The licence applications were required of all electrical contractors, even those who have been in business many years. The requirement has caused some frustrations and anger, including with Peter Phillip of Phillip’s Electrical Ltd.
‘I’ve been doing electrical work in the Cayman Islands since 1971 and I was turned down because I didn’t have a letter of reference,’ he said.
Electrical Board of Examiners Chairman Rob Duty said the board was trying to get all of its files up to date and in compliance with the law. He said the main thing the board wants to make sure all contractors have is a trade and business licence.
Building Control Inspector Charles Alberga, who also spent many years working in the private sector, explained the situation from his perspective. He said he was aware of the fact the board – when he was chairman – had been given legal advice saying it was operating outside of the regulations.
‘[The Electrical Board of Examiners] is trying to bring themselves within the regulation,’ he said. ‘They’re trying to push the industry forward and make it proper. They’re not a group of guys trying to beat you up. They’re trying to do things the right way, they way they should have been done from the start.’
Mr. Alberga said the Building Control Unit and electrical contractors should work together ‘hand in glove’. He said the BCU should not be working against electrical contractors, but were there to serve the industry.
The meeting also addressed other pending revisions to the Electrical Regulations.
Ministry of Planning Deputy Chief Officer Jennifer Ahearn, who attended the meeting along with Department of Planning staff, said the Ministry had decided to have a one-month consultation period to listen to suggestions from the electrical contractors before implementing the planned revisions.

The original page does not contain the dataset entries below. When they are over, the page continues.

(* ===== verification/SandboxClientProofs.v ===== *)
(** Theorems on [SandboxClient]: the registry invariant, ownership of claims,
    rollback, and termination of handles. *)

From Stdlib Require Import Ascii String ZArith QArith Lia.
From stdpp Require Import base option list strings gmap pretty sets.
From S2P Require Import Prelude Hoare Json IpAddress PyText Models Validation Utils World Sim.
From S2P Require Import K8sHelper K8sHelperProofs Http Tunnel Connector Sandbox SandboxClient.

#[local] Open Scope Z_scope.

(** ** The dict of handles *)

Section registry_facts.
Context {K V : Type} `{EqDecision K}.
Implicit Types (d : list (K * V)).

Lemma rget_elem_of k v d : NoDup d.*1 → rget k d = Some v ↔ (k, v) ∈ d.
Proof.
  induction d as [|[k' v'] d IH]; cbn [rget fmap list_fmap]; intros Hd.
  - split; [done|]. by intros ?%elem_of_nil.
  - apply NoDup_cons in Hd as [Hk Hd]. rewrite elem_of_cons.
    destruct (decide (k = k')) as [<-|Hne]; [|rewrite IH by done; split; [by auto|by intros [[=]|?]]].
    split; [intros [= <-]; by left|]. intros [[= <-]|Hin]; [done|]. exfalso. apply Hk.
    by apply (list_elem_of_fmap_2 fst) in Hin.
Qed.

Lemma rget_None k d : rget k d = None ↔ k ∉ d.*1.
Proof.
  induction d as [|[k' v'] d IH]; cbn [rget fmap list_fmap fst].
  - split; [|done]. intros _. apply not_elem_of_nil.
  - rewrite not_elem_of_cons. destruct (decide (k = k')); [naive_solver|]. rewrite IH. naive_solver.
Qed.
Definition tracked (key : claim_key) : SM (option nat) := gets (λ s : St, rget key (ac_registry s.1)).
Definition pop (key : claim_key) : SM () := set_self (λ c, set_registry (rdel key (ac_registry c)) c).

(** [_untrack] *)
Definition auntrack (r : nat) : SM () :=
  h ← aderef r;
  match ah_claim h with
  | None => mret ()
  | Some name =>
      cur ← tracked ((ah_key h).1, name);
      if bool_decide (cur = Some r) then pop ((ah_key h).1, name) else mret ()
  end.

(** The constructor and [_attach_handle] *)
Definition construct_handle (key : claim_key) (sandbox_id : string) : SM nat :=
  _ ← lift construct;
  c ← self;
  _ ← set_self (λ c, set_heap (ac_heap c ++ [AHandle key (Some key.2) sandbox_id false true true]) c);
  mret (length (ac_heap c)).

(** [registry[key] = sandbox], and what was there *)
Definition enter (key : claim_key) (r : nat) : SM (option nat) :=
  previous ← tracked key;
  _ ← adone (Registered key r);
  _ ← set_self (λ c, set_registry (rset key r (ac_registry c)) c);
  mret previous.

(** ** Awaited calls *)

Definition delete_call (key : claim_key) (uid : option string) : SM () :=
  _ ← adone (Deleting key); world (helper_delete key.2 key.1 uid).

(** ** [AsyncSandbox] *)

Definition aclose_connection (r : nat) : CO () :=
  h ← local (aderef r);
  if ah_closed h then mret ()
  else _ ← await (world (connector_close r)); local (update_handle r ah_set_closed).

Definition aterminate (r : nat) : CO () :=
  _ ← aclose_connection r;
  h ← local (aderef r);
  match str_or (ah_claim h) None with
  | None => mret ()
  | Some name =>
      _ ← await (delete_call ((ah_key h).1, name) None);
      local (h ← aderef r;
             _ ← (if ah_hook h then _ ← auntrack r; update_handle r ah_drop_hook else mret ());
             update_handle r ah_clear_claim)
  end.

(** ** [AsyncSandboxClient] *)

Definition unlocked (s : St) : bool := negb (ac_locked s.1).
(** [async with self._lock] around code that does not await *)
Definition with_lock {A} (m : SM A) : CO A := _ ← acquire unlocked; local m.

(** *** [create_sandbox] *)

(** [cleanup_generated], and the claim *)
Definition acreate_or_adopt (a : create_args) (generated : bool) (name : string)
    (lifecycle : option (list (string * string))) (pod_metadata : option AdditionalPodMetadata)
    : CO (bool * (exn + json)) :=
  try_catch (await (world (helper_create a name lifecycle pod_metadata)))
    (λ e, if bool_decide (e = ApiException 409) then
            if ca_adopt_existing a then
              r ← attempt (await (world (helper_get_claim name (ca_namespace a))));
              mret (false, match r with inr o => inr (default JNull o) | inl e => inl e end)
            else mret (false, inl e)
          else mret (generated, inl e))
    (λ created, mret (generated, inr created)).
(* ===== verification/DateTimeProofs.v ===== *)
(** The calendar is a bijection on its range, and a timestamp that [isoformat]
    writes is read back to the same instant by [fromisoformat]; the order of timestamps
    that the snapshot engine sorts by. *)

From Stdlib Require Import Ascii String ZArith NArith Lia.
From stdpp Require Import base option list strings pretty.
From S2P Require Import Prelude Float PyList Json IpAddress PyText Models Utils DateTime.

#[local] Open Scope Z_scope.

(** ** The calendar

    Both directions work within an era of 400 years, [146097] days; one era is
    checked day by day. *)

(** Year of the era, month and day of a day of the era, as in [civil_of_days]. *)
Definition era_civil (doe : Z) : Z * Z * Z :=
  let yoe := (doe - doe / 1460 + doe / 36524 - doe / 146096) / 365 in
  let doy := doe - (365 * yoe + yoe / 4 - yoe / 100) in
  let mp := (5 * doy + 2) / 153 in
  (yoe, mp, doy - (153 * mp + 2) / 5 + 1).

(** The first day of a year of the era, years beginning in March. *)
Definition year_start (yoe : Z) : Z := yoe * 365 + yoe / 4 - yoe / 100 + yoe / 400.

Definition year_of (doe : Z) : Z := (doe - doe / 1460 + doe / 36524 - doe / 146096) / 365.

Definition month_of (mp : Z) : Z := if mp <? 10 then mp + 3 else mp - 9.

Definition year_ok (y : Z) : bool :=
  (year_of (year_start y) =? y) && (year_of (year_start (y + 1) - 1) =? y) &&
  (year_start (y + 1) - year_start y <=? (if is_leap (y + 1) then 366 else 365)).

Definition doy_ok (doy : Z) : bool :=
  let mp := (5 * doy + 2) / 153 in
  let d := doy - (153 * mp + 2) / 5 + 1 in
  (0 <=? mp) && (mp <? 12) && (1 <=? d) && (0 <=? doy) &&
  (if mp =? 11 then d <=? (if doy =? 365 then 29 else 28) else d <=? days_in_month 1 (month_of mp)).

Lemma years_checked : forallb year_ok (seqZ 0 400) = true.
Proof. by vm_compute. Qed.

Lemma doys_checked : forallb doy_ok (seqZ 0 366) = true.
Proof. by vm_compute. Qed.

Lemma forallb_seqZ f n z : forallb f (seqZ 0 n) = true → 0 ≤ z < n → f z = true.
Proof.
  intros H Hz. rewrite forallb_forall in H. apply H, list_elem_of_In, elem_of_seqZ. lia.
Qed.

Lemma year_of_mono a b : 0 ≤ a ≤ b → b < 146097 → year_of a ≤ year_of b.
Proof. intros. unfold year_of. apply Z.div_le_mono; [done|]. Z.to_euclidean_division_equations. lia. Qed.

Lemma year_of_range doe : 0 ≤ doe < 146097 → 0 ≤ year_of doe < 400.
Proof. intros. unfold year_of. Z.to_euclidean_division_equations. lia. Qed.

Lemma year_start_range y : 0 ≤ y ≤ 400 → 0 ≤ year_start y ≤ 146097.
Proof. intros. unfold year_start. Z.to_euclidean_division_equations. lia. Qed.

(** The year of a day contains it. *)
Lemma year_of_spec doe :
  0 ≤ doe < 146097 → year_start (year_of doe) ≤ doe < year_start (year_of doe + 1).
Proof.
  intros H. pose proof (year_of_range doe H) as Hy. set (y := year_of doe) in *.
  assert (∀ k, 0 ≤ k < 400 → year_of (year_start k) = k ∧ year_of (year_start (k + 1) - 1) = k) as Hk.
  { intros k Hk. pose proof (forallb_seqZ _ _ k years_checked Hk) as Hok. unfold year_ok in Hok.
    bool_prop. done. }
  split.
  - destruct (decide (year_start y ≤ doe)) as [|Hlt]; [done|].
    pose proof (year_start_range y ltac:(lia)).
    assert (y ≠ 0) by (intros E; rewrite E in Hlt; change (year_start 0) with 0 in Hlt; lia).
    destruct (Hk (y - 1) ltac:(lia)) as [_ Hk']. replace (y - 1 + 1) with y in Hk' by lia.
    pose proof (year_of_mono doe (year_start y - 1) ltac:(lia) ltac:(lia)). lia.
  - destruct (decide (doe < year_start (y + 1))) as [|Hge]; [done|].
    pose proof (year_start_range (y + 1) ltac:(lia)).
    destruct (decide (y + 1 = 400)) as [E|].
    + rewrite E in *. change (year_start 400) with 146097 in *. lia.
    + destruct (Hk (y + 1) ltac:(lia)) as [Hk' _].
      pose proof (year_of_mono (year_start (y + 1)) doe ltac:(lia) ltac:(lia)). lia.
Qed.

(** A day of the era and its date. *)
Lemma era_civil_spec doe yoe mp d :
  0 ≤ doe < 146097 → era_civil doe = (yoe, mp, d) →
  year_start yoe + ((153 * mp + 2) / 5 + d - 1) = doe ∧ 0 ≤ yoe < 400 ∧ 0 ≤ mp < 12 ∧ 1 ≤ d ∧
  d ≤ days_in_month (if month_of mp <=? 2 then yoe + 1 else yoe) (month_of mp).
Proof.
  intros H. unfold era_civil. fold (year_of doe). intros [= <- <- <-].
  pose proof (year_of_range doe H) as Hy. pose proof (year_of_spec doe H) as Hs.
  set (y := year_of doe) in *.
  replace (365 * y + y / 4 - y / 100) with (year_start y)
    by (unfold year_start; rewrite (Z.div_small y 400) by done; lia).
  set (doy := doe - year_start y).
  pose proof (forallb_seqZ _ _ y years_checked Hy) as Hyok. unfold year_ok in Hyok. bool_prop.
  assert (0 ≤ doy < 366) as Hdoy by (subst doy; destruct (is_leap (y + 1)); lia).
  pose proof (forallb_seqZ _ _ doy doys_checked Hdoy) as Hdok. unfold doy_ok in Hdok.
  set (mp := (5 * doy + 2) / 153) in *. set (e := (153 * mp + 2) / 5) in *. bool_prop.
  split_and!; try lia.
  destruct (mp =? 11) eqn:E; bool_prop.
  - rewrite E. change (month_of 11) with 2. change (2 <=? 2) with true. unfold days_in_month.
    change (2 =? 2) with true. cbv iota. destruct (doy =? 365) eqn:E5; bool_prop.
    + destruct (is_leap (y + 1)) eqn:El; [done|]. subst doy. lia.
    + destruct (is_leap _); lia.
  - unfold month_of, days_in_month in *. destruct (mp <? 10) eqn:E10; bool_prop.
    + rewrite (proj2 (Z.eqb_neq (mp + 3) 2)) in * by lia. done.
    + assert (mp = 10) as Em by lia. rewrite Em in *. done.
Qed.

Mr. Roffey suggested the contractors form an association so the industry could have a cohesive voice to talk to various government entities about their concerns.
Mr. Alberga gave the idea of a contractors’ association his blessing.
‘An association would be, in my personal view, a very good thing,’ he said. ‘It’s high time the electricians put forward a voice that says what they want.’
Mr. Duty agreed as well.
‘I think it’s a good idea,’ he said. ‘A lot of things can be accomplished if everyone works together to accomplish it.’
Ms Ahearn also said a contractors’ association was a good idea, and added that it could help the industry attract young Caymanians into the field of work.
In the end, 21 contractors signed the Memorandum and Articles of Association on the night of the meeting.
Even though not all electrical contractors had representatives at the 7 May meeting, Mr. Roffey said all contractors were eligible.
‘I will be encouraging them to join personally,’ Mr. Roffey said of those who weren’t there.
Beyond being able to speak to government with a unified voice, Mr. Roffey said the association could have other benefits including: representing the electrical industry in discussion about the types of contracts used with other disciplines in the construction industry such as architects and quantity surveyors; facilitating discussions between various construction industry stakeholders about how to control avoidable costs; and providing forums and non-trade training to help with better business practices for aspiring contractors.
Mr. Roffey said the electrical contractors’ association could also improve business ethics in the industry and provide expert opinions for dispute resolution.
The new association held its first general meeting on 21 May and elected a board of directors that included: Mr. Roffey; Peter Bradshaw; Allan Moore; Elsmer Rankin; and John Forster.